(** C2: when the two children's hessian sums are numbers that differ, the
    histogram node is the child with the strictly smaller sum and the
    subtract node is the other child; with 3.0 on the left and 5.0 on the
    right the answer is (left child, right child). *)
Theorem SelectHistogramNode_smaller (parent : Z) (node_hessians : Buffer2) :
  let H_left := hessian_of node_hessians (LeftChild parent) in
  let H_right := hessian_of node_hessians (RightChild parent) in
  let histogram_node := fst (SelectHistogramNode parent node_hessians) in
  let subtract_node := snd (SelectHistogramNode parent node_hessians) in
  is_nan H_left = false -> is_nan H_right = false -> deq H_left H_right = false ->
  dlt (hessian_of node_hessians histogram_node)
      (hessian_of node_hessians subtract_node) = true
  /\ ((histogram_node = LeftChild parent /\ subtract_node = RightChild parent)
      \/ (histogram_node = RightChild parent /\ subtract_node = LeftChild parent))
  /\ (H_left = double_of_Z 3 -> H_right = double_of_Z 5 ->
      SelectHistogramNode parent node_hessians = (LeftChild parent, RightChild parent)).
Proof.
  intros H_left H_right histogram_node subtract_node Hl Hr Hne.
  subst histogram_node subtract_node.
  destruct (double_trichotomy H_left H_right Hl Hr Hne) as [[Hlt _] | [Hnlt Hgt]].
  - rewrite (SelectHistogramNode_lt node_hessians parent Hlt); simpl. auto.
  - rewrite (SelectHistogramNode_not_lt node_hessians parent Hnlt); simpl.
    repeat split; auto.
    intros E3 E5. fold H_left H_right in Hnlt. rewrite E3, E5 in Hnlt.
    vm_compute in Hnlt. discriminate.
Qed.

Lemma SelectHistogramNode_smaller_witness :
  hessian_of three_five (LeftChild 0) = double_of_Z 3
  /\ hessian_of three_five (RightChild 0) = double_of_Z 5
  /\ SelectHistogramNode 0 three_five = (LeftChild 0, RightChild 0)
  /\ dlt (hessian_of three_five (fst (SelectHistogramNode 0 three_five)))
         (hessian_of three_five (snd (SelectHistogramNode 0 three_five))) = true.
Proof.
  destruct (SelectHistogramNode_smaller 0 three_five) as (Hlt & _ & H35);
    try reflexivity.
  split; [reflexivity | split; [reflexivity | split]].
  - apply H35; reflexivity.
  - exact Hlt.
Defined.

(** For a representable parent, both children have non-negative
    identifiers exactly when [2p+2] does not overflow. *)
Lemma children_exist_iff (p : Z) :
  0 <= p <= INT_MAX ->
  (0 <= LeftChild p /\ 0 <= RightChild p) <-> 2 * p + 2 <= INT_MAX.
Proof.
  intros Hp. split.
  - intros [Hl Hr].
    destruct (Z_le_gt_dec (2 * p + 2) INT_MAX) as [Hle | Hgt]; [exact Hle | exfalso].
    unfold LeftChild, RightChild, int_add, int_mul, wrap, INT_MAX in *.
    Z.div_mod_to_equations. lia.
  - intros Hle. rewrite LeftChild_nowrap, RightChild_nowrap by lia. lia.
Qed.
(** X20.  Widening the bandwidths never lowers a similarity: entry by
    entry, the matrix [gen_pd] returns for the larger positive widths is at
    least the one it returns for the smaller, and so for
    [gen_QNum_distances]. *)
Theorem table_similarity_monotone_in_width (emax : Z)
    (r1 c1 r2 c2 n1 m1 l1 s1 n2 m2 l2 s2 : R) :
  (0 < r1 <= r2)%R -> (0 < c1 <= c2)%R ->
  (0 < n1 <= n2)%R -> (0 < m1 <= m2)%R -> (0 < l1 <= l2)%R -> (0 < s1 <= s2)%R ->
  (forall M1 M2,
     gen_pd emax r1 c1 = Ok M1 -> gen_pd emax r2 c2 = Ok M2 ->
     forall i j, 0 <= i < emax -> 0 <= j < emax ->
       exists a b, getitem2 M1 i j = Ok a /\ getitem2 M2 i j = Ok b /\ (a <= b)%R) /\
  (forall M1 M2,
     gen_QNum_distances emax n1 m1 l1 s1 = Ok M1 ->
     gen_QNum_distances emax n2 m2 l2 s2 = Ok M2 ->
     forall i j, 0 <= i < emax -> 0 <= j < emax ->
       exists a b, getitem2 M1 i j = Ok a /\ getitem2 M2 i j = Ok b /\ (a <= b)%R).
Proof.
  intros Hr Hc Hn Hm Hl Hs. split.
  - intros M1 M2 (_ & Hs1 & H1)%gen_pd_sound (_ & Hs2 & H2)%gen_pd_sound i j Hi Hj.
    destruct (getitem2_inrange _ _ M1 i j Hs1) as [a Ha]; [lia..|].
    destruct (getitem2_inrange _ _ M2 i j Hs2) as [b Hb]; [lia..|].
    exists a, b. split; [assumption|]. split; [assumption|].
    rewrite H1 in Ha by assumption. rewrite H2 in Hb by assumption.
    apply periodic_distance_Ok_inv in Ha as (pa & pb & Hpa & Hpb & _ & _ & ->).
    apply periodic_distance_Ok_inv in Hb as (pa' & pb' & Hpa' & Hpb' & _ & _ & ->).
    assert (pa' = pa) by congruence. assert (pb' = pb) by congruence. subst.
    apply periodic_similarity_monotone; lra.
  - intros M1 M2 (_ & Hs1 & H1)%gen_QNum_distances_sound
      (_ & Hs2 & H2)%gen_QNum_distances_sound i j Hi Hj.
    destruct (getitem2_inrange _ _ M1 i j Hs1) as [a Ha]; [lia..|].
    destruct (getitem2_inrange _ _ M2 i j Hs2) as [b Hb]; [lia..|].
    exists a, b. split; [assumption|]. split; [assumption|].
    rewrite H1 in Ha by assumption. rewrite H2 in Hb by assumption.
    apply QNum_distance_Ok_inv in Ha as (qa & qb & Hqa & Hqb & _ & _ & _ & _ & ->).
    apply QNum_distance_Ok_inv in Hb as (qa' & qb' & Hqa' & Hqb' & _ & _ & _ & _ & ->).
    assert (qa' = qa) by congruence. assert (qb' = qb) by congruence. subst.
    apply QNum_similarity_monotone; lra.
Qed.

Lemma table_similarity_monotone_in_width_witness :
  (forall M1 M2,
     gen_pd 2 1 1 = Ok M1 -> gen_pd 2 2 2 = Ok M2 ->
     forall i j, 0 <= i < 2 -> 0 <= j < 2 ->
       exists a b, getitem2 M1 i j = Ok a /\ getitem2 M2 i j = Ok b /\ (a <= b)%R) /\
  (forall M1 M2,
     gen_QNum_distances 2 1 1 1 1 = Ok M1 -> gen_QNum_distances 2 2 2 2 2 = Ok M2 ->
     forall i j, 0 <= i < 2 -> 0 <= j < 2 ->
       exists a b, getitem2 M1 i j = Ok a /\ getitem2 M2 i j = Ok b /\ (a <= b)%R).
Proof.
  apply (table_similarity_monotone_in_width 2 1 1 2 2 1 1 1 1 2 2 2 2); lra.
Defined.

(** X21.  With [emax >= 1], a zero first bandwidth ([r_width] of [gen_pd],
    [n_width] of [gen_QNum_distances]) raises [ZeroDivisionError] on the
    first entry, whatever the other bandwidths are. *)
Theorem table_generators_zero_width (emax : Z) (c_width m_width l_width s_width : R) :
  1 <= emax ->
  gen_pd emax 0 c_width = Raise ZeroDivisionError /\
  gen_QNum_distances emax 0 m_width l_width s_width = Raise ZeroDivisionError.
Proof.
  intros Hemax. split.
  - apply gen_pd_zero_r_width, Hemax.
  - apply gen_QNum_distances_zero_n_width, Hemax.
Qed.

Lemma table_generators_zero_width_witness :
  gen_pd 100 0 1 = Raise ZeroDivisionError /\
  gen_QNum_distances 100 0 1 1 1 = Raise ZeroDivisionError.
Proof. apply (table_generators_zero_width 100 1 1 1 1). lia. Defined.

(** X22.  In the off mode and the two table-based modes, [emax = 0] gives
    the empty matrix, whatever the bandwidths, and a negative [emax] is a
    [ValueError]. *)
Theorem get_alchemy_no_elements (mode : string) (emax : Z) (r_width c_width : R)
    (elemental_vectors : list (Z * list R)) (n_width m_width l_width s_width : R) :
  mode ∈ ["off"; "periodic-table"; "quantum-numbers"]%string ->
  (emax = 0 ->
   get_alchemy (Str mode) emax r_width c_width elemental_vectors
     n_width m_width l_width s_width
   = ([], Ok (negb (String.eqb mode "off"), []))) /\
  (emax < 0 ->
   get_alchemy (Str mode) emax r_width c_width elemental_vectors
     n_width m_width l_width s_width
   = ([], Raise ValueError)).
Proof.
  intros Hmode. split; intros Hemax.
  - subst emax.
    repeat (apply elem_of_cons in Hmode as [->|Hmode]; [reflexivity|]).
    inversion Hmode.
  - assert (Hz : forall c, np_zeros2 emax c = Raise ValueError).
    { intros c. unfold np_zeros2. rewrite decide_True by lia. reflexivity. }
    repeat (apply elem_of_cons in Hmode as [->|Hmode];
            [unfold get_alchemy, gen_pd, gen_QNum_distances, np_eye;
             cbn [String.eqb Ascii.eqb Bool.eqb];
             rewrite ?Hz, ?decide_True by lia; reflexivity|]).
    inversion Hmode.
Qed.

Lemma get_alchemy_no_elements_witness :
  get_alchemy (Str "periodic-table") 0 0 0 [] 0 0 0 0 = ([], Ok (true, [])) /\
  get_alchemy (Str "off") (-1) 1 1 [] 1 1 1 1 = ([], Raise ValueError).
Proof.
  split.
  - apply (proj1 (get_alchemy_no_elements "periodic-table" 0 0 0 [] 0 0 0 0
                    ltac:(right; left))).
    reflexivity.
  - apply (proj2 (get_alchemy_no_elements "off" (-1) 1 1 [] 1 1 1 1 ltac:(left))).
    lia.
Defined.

──────────────────────────────

▶ [Task to complete]
Where a line of the data contains "bandwidths", copy that line.

▶ [Exercise result]
(** X20.  Widening the bandwidths never lowers a similarity: entry by
    first entry, whatever the other bandwidths are. *)
    the empty matrix, whatever the bandwidths, and a negative [emax] is a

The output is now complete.